- Mark Díaz
- Razvan Adrian Amironesei
- Laura Weidinger
- Iason Gabriel
Tasks such as toxicity detection, hate speech detection, and online harassment detection have been developed for identifying and intervening in interactions that have the potential to cause social harms. These tasks, for identifying and classifying offensive or undesirable language, have gone by different names and have employed varying task definitions. However, they are united by a goal of reducing harm and breakdowns in civil discourse. Because language use varies from context to context, a major challenge to the success of these methods arises from the need to properly model and understand nuanced social context. Modeling social context has been identified as a massive challenge that stands to limit the performance of natural language processing (NLP) systems.

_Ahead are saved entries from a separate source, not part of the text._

(* ===== verification/Str.v ===== *)
(** Rust strings: a [str] is the [list Z] of its UTF-8 bytes. The operations of [core::str],
    [core::num] and [core::fmt] that the shell uses (character boundaries, whitespace splitting,
    integer parsing and formatting), with their laws. *)
From Stdlib Require Import Strings.Ascii Strings.String.
From S2P Require Import Prelude Bytes.


(** A string literal's bytes. *)
Definition lit (s : String.string) : list Z :=
  map (fun c => Z.of_N (Ascii.N_of_ascii c)) (String.list_ascii_of_string s).
Arguments lit s%_string_scope.

Definition to_string (s : list Z) : String.string :=
  String.string_of_list_ascii (map (fun b => Ascii.ascii_of_N (Z.to_N b)) s).
Lemma lit_to_string s : bytes_ok s -> lit (to_string s) = s.
Proof.
  intros H. unfold lit, to_string. rewrite list_ascii_of_string_of_list_ascii, map_map.
  induction H as [|b s Hb H IH]; [done|]. unfold byte_ok in Hb. cbn [map]. rewrite IH. f_equal.
  rewrite Ascii.N_ascii_embedding by lia. lia.
Qed.

(** ** UTF-8 *)

Definition is_scalar (c : Z) : Prop := 0 <= c < 55296 \/ 57344 <= c < 1114112.
Definition is_scalarb (c : Z) : bool := (0 <=? c) && (c <? 55296) || (57344 <=? c) && (c <? 1114112).
Lemma is_scalarb_ok c : is_scalarb c = true <-> is_scalar c.
Proof. unfold is_scalarb, is_scalar. lia. Qed.

(** [char::encode_utf8]. *)
Definition encode_utf8 (c : Z) : list Z :=
  if c <? 128 then [c]
  else if c <? 2048 then [192 + c / 64; 128 + c mod 64]
  else if c <? 65536 then [224 + c / 4096; 128 + c / 64 mod 64; 128 + c mod 64]
  else [240 + c / 262144; 128 + c / 4096 mod 64; 128 + c / 64 mod 64; 128 + c mod 64].
Definition of_chars (cs : list Z) : list Z := concat (map encode_utf8 cs).
(** The invariant of [str]: its bytes encode a sequence of scalar values. *)
Definition utf8 (s : list Z) : Prop := exists cs, Forall is_scalar cs /\ s = of_chars cs.

(** The first character of a byte string and the rest; [None] when it does not start with the
    (shortest) encoding of a scalar value. *)
Definition decode_char (s : list Z) : option (Z * list Z) :=
  match s with
  | [] => None
  | b0 :: r =>
      let b i := byte_at s i mod 64 in
      let c := if b0 <? 128 then b0
               else if b0 <? 224 then b0 mod 32 * 64 + b 1
               else if b0 <? 240 then b0 mod 16 * 4096 + b 1 * 64 + b 2
               else b0 mod 8 * 262144 + b 1 * 4096 + b 2 * 64 + b 3 in
      let e := encode_utf8 c in
      if is_scalarb c && bool_decide (take (length e) s = e) then Some (c, drop (length e) s) else None
  end.
Fixpoint decode_loop (fuel : nat) (s : list Z) : option (list Z) :=
  match s, fuel with
  | [], _ => Some []
  | _, O => None
  | _, S fuel =>
      match decode_char s with
      | Some (c, r) => option_map (cons c) (decode_loop fuel r)
      | None => None
      end
  end.
(** [core::str::from_utf8] followed by [chars]. *)
Definition from_utf8 (s : list Z) : option (list Z) := decode_loop (length s) s.

(** [(b as i8) < -0x40]. *)
Definition is_cont (b : Z) : bool := (128 <=? b) && (b <? 192).
(** [str::is_char_boundary]. *)
Definition is_char_boundary (s : list Z) (i : Z) : bool :=
  if i =? 0 then true
  else if zlen s <=? i then i =? zlen s
  else negb (is_cont (byte_at s i)).

(** ** Searching and splitting *)

(** [char::is_whitespace] (the Unicode White_Space property). *)
Definition is_whitespace (c : Z) : bool :=
  (9 <=? c) && (c <=? 13) || (c =? 32) || (c =? 133) || (c =? 160) || (c =? 5760)
  || (8192 <=? c) && (c <=? 8202) || (c =? 8232) || (c =? 8233) || (c =? 8239) || (c =? 8287) || (c =? 12288).
(** The maximal runs of non-whitespace characters, in order ([cur] is the run being read). *)
Fixpoint ws_runs (cur : list Z) (cs : list Z) : list (list Z) :=
  match cs with
  | [] => if bool_decide (cur = []) then [] else [cur]
  | c :: cs =>
      if is_whitespace c then (if bool_decide (cur = []) then ws_runs [] cs else cur :: ws_runs [] cs)
      else ws_runs (cur ++ [c]) cs
  end.
(** [str::split_whitespace]. *)
Definition split_whitespace (s : list Z) : list (list Z) :=
  match from_utf8 s with Some cs => map of_chars (ws_runs [] cs) | None => [] end.
(** [s.find(c)] for an ASCII character. *)
Fixpoint find_byte (b : Z) (s : list Z) : option Z :=
  match s with
  | [] => None
  | x :: s => if x =? b then Some 0 else option_map Z.succ (find_byte b s)
  end.
(** [s.starts_with(p)]. *)
Definition starts_with (s p : list Z) : bool := bool_decide (take (length p) s = p).
(** [s.strip_prefix(p)]. *)
Definition strip_prefix (p s : list Z) : option (list Z) :=
  if starts_with s p then Some (drop (length p) s) else None.
(** [u8::to_ascii_lowercase] and [eq_ignore_ascii_case]. *)
Definition lower (b : Z) : Z := if (65 <=? b) && (b <=? 90) then b + 32 else b.
Definition eq_ignore_ascii_case (s t : list Z) : bool := bool_decide (map lower s = map lower t).

(** ** Integers as text *)

(** [char::to_digit]. *)
Definition to_digit (radix b : Z) : option Z :=
  let d := if (48 <=? b) && (b <=? 57) then b - 48
           else if (97 <=? b) && (b <=? 122) then b - 87
           else if (65 <=? b) && (b <=? 90) then b - 55 else radix in
  if d <? radix then Some d else None.
Definition is_ascii_hexdigit (b : Z) : bool := if to_digit 16 b then true else false.
(** The digit loop of [from_str_radix]: [None] on a character that is not a digit, and when the
    checked multiplication or addition leaves [[lo, hi]] ([sign] is 1 or -1). *)
Fixpoint digits_val (radix sign lo hi : Z) (acc : Z) (s : list Z) : option Z :=
  match s with
  | [] => Some acc
  | b :: s =>
      match to_digit radix b with
      | None => None
      | Some d =>
          let x := acc * radix in
          if (lo <=? x) && (x <=? hi) then
            let y := x + sign * d in
            if (lo <=? y) && (y <=? hi) then digits_val radix sign lo hi y s else None
          else None
      end
  end.
(** [u32::from_str_radix]: an optional [+], then at least one digit. *)
Definition u32_from_str_radix (s : list Z) (radix : Z) : option Z :=
  match s with
  | [] => None
  | b :: r =>
      if ((b =? 43) || (b =? 45)) && bool_decide (r = []) then None
      else if b =? 43 then digits_val radix 1 0 u32_max 0 r
      else digits_val radix 1 0 u32_max 0 s
  end.
Definition i32_min : Z := -2147483648.
Definition i32_max : Z := 2147483647.
Definition i32_ok (x : Z) : Prop := i32_min <= x <= i32_max.
(** [i32::from_str_radix]. *)
Definition i32_from_str_radix (s : list Z) (radix : Z) : option Z :=
  match s with
  | [] => None
  | b :: r =>
      if ((b =? 43) || (b =? 45)) && bool_decide (r = []) then None
      else if b =? 43 then digits_val radix 1 i32_min i32_max 0 r
      else if b =? 45 then digits_val radix (-1) i32_min i32_max 0 r
      else digits_val radix 1 i32_min i32_max 0 s
  end.
(** [str::parse]. *)
Definition parse_u32 (s : list Z) : option Z := u32_from_str_radix s 10.
Definition parse_i32 (s : list Z) : option Z := i32_from_str_radix s 10.

(** A digit's lower-case character. *)
Definition digit_char (d : Z) : Z := if d <? 10 then 48 + d else 87 + d.
(** The last [n] digits of [v], and its digits without leading zeros (at most [n]). *)
Fixpoint fixed_digits (radix : Z) (n : nat) (v : Z) : list Z :=
  match n with
  | O => []
  | S n => fixed_digits radix n (v / radix) ++ [digit_char (v mod radix)]
  end.
Fixpoint digits (radix : Z) (n : nat) (v : Z) : list Z :=
  match n with
  | O => []
  | S n => (if v <? radix then [] else digits radix n (v / radix)) ++ [digit_char (v mod radix)]
  end.
(** [{}] of a [u32] and an [i32] (ten decimal digits hold both), and [{:08x}]. *)
Definition fmt_u32 (v : Z) : list Z := digits 10 10 v.
Definition fmt_i32 (v : Z) : list Z := if v <? 0 then 45 :: digits 10 10 (- v) else digits 10 10 v.
Definition fmt_08x (v : Z) : list Z := fixed_digits 16 8 v.
Example fmt_ex : (fmt_u32 0, fmt_u32 4294967295, fmt_i32 (-2147483648), fmt_08x 439041101) =
  (lit "0", lit "4294967295", lit "-2147483648", lit "1a2b3c4d").
Proof. vm_compute. reflexivity. Qed.
Example ws_ex : split_whitespace (lit "  system  settings set" ++ [194; 160] ++ lit "a=b ") =
  [lit "system"; lit "settings"; lit "set"; lit "a=b"].
Proof. vm_compute. reflexivity. Qed.

(** ** Laws of UTF-8 *)

Lemma encode_cases c :
  (c < 128 /\ encode_utf8 c = [c]) \/
  (128 <= c < 2048 /\ encode_utf8 c = [192 + c / 64; 128 + c mod 64]) \/
  (2048 <= c < 65536 /\ encode_utf8 c = [224 + c / 4096; 128 + c / 64 mod 64; 128 + c mod 64]) \/
  (65536 <= c /\ encode_utf8 c =
    [240 + c / 262144; 128 + c / 4096 mod 64; 128 + c / 64 mod 64; 128 + c mod 64]).
Proof. unfold encode_utf8. repeat split_if; (tauto || lia). Qed.

(** An encoding: a lead byte that is no continuation byte, then at most three that are. *)
Lemma encode_shape c : is_scalar c ->
  exists b t, encode_utf8 c = b :: t /\ is_cont b = false /\ Forall (fun x => is_cont x = true) t /\
    (length t <= 3)%nat.
Proof.
  unfold is_scalar. intros Hc.
  assert (Hk : forall x, is_cont (128 + x mod 64) = true).
  { intros x. pose proof (Z.mod_pos_bound x 64). unfold is_cont. lia. }
  destruct (encode_cases c) as [[H ->]|[[H ->]|[[H ->]|[H ->]]]]; do 2 eexists; (split; [reflexivity|]);
    (split; [unfold is_cont; Z.to_euclidean_division_equations; lia|]);
    (split; [repeat (constructor; [apply Hk|]); constructor | simpl; lia]).
Qed.

Lemma encode_nonempty c : encode_utf8 c <> [].
Proof. destruct (encode_cases c) as [[_ ->]|[[_ ->]|[[_ ->]|[_ ->]]]]; discriminate. Qed.

Lemma encode_bytes c : is_scalar c -> bytes_ok (encode_utf8 c).
Proof.
  unfold is_scalar. intros Hc.
  assert (Hk : forall x, byte_ok (128 + x mod 64)).
  { intros x. pose proof (Z.mod_pos_bound x 64). unfold byte_ok. lia. }
  destruct (encode_cases c) as [[H ->]|[[H ->]|[[H ->]|[H ->]]]];
    repeat (constructor; [first [apply Hk | unfold byte_ok; Z.to_euclidean_division_equations; lia]|]); constructor.
Qed.

Lemma decode_char_encode c r : is_scalar c -> decode_char (encode_utf8 c ++ r) = Some (c, r).
Proof.
  intros Hc. pose proof Hc as Hb%is_scalarb_ok. unfold is_scalar in Hc.
  assert (Hd : forall c', c' = c -> (if is_scalarb c' && bool_decide (take (length (encode_utf8 c')) (encode_utf8 c ++ r) = encode_utf8 c')
    then Some (c', drop (length (encode_utf8 c')) (encode_utf8 c ++ r)) else None) = Some (c, r)).
  { intros c' ->. rewrite Hb, take_app_length, drop_app_length, bool_decide_eq_true_2 by done. done. }
  destruct (encode_cases c) as [[H He]|[[H He]|[[H He]|[H He]]]]; rewrite He in *;
    cbn [app decode_char]; apply Hd;
    repeat (split_if || (Z.to_euclidean_division_equations; lia));
    unfold byte_at; change (Z.to_nat 1) with 1%nat; change (Z.to_nat 2) with 2%nat;
    change (Z.to_nat 3) with 3%nat; cbn [nth]; clear Hd Hb He;
    Z.to_euclidean_division_equations; lia.
Qed.

Lemma decode_char_sound s c r : decode_char s = Some (c, r) -> is_scalar c /\ s = encode_utf8 c ++ r.
Proof.
  destruct s as [|b0 s]; [done|]. cbn [decode_char]. cbv zeta.
  set (c' := if b0 <? 128 then _ else _). intros H. destruct (is_scalarb c' && _) eqn:Hif; [|done].
  injection H as <- <-. apply andb_true_iff in Hif as [Hc He]. bool_hyps. split; [by apply is_scalarb_ok|].
  rewrite <- (take_drop (length (encode_utf8 c')) (b0 :: s)) at 1. by rewrite He.
Qed.

Lemma of_chars_cons c cs : of_chars (c :: cs) = encode_utf8 c ++ of_chars cs.
Proof. done. Qed.
Lemma of_chars_app cs ds : of_chars (cs ++ ds) = of_chars cs ++ of_chars ds.
Proof. unfold of_chars. by rewrite map_app, concat_app. Qed.

Lemma decode_loop_of_chars cs fuel : Forall is_scalar cs -> (length (of_chars cs) <= fuel)%nat ->
  decode_loop fuel (of_chars cs) = Some cs.
Proof.
  revert fuel. induction cs as [|c cs IH]; intros fuel H Hf; [by destruct fuel|].
  apply Forall_cons_1 in H as [Hc H]. rewrite of_chars_cons in *. rewrite length_app in Hf.
  pose proof (encode_nonempty c) as Hn.
  destruct (encode_utf8 c ++ of_chars cs) as [|x l] eqn:E; [by apply app_nil in E as [? _]|].
  destruct fuel as [|fuel]; [destruct (encode_utf8 c); [done | simpl in Hf; lia]|].
  cbn [decode_loop]. rewrite <- E, decode_char_encode by done.
  rewrite IH; [done|done|]. destruct (encode_utf8 c); [done | simpl in Hf; lia].
Qed.
Lemma from_utf8_of_chars cs : Forall is_scalar cs -> from_utf8 (of_chars cs) = Some cs.
Proof. intros. by apply decode_loop_of_chars. Qed.

Lemma decode_loop_sound fuel s cs : decode_loop fuel s = Some cs -> Forall is_scalar cs /\ s = of_chars cs.
Proof.
  revert s cs. induction fuel as [|fuel IH]; intros [|b s] cs H; try (simpl in H; by simplify_eq).
  cbn [decode_loop] in H. destruct (decode_char (b :: s)) as [[c r]|] eqn:E; [|done].
  apply decode_char_sound in E as [Hc ->]. destruct (decode_loop fuel r) as [cs'|] eqn:E'; [|done].
  apply IH in E' as [? ->]. simpl in H. simplify_eq. split; [by constructor | done].
Qed.
Lemma from_utf8_sound s cs : from_utf8 s = Some cs -> Forall is_scalar cs /\ s = of_chars cs.
Proof. apply decode_loop_sound. Qed.
Lemma utf8_from_utf8 s : utf8 s <-> is_Some (from_utf8 s).
Proof.
  split.
  - intros (cs & H & ->). rewrite from_utf8_of_chars by done. eauto.
  - intros [cs ?%from_utf8_sound]. by exists cs.
Qed.

(** A boolean check, for concrete strings. *)
Definition utf8b (s : list Z) : bool := if from_utf8 s then true else false.
Lemma utf8b_ok s : utf8b s = true -> utf8 s.
Proof. unfold utf8b. intros H. apply utf8_from_utf8. destruct (from_utf8 s); [by eexists | done]. Qed.
Lemma utf8b_Forall l : forallb utf8b l = true -> Forall utf8 l.
Proof.
  intros H. apply List.Forall_forall. intros s Hs. rewrite List.forallb_forall in H. by apply utf8b_ok, H.
Qed.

In this work we articulate the need for a relational understanding of offensiveness as well as a north star definition of this concept for NLP research. Many classification tasks implicitly treat offensiveness as a fixed property of language. However, offense emerges in the context of relationships between individual or broader networks of social actors (including human-like actors) and the language used between them. Using examples of speech drawn from members of marginalized groups, we argue that a fuller account of offensive speech, and when it is objectionable, must focus on the ends– or impact– of language and how it is used. We also explore the degree to which NLP systems may encounter limits when modeling relational factors, for example due to technical limitations or concerns regarding privacy in data collection for training and evaluation. Nonetheless, developing a robust, translatable, relational understanding of offensiveness is key to the successful operationalization and use of this concept. Addressing this challenge, the present work considers how offensiveness has been operationalized in classification tasks, the affordances and weakness thereof. We also discuss how a more relational approach can be implemented in data collection techniques and operationalizations of offensiveness.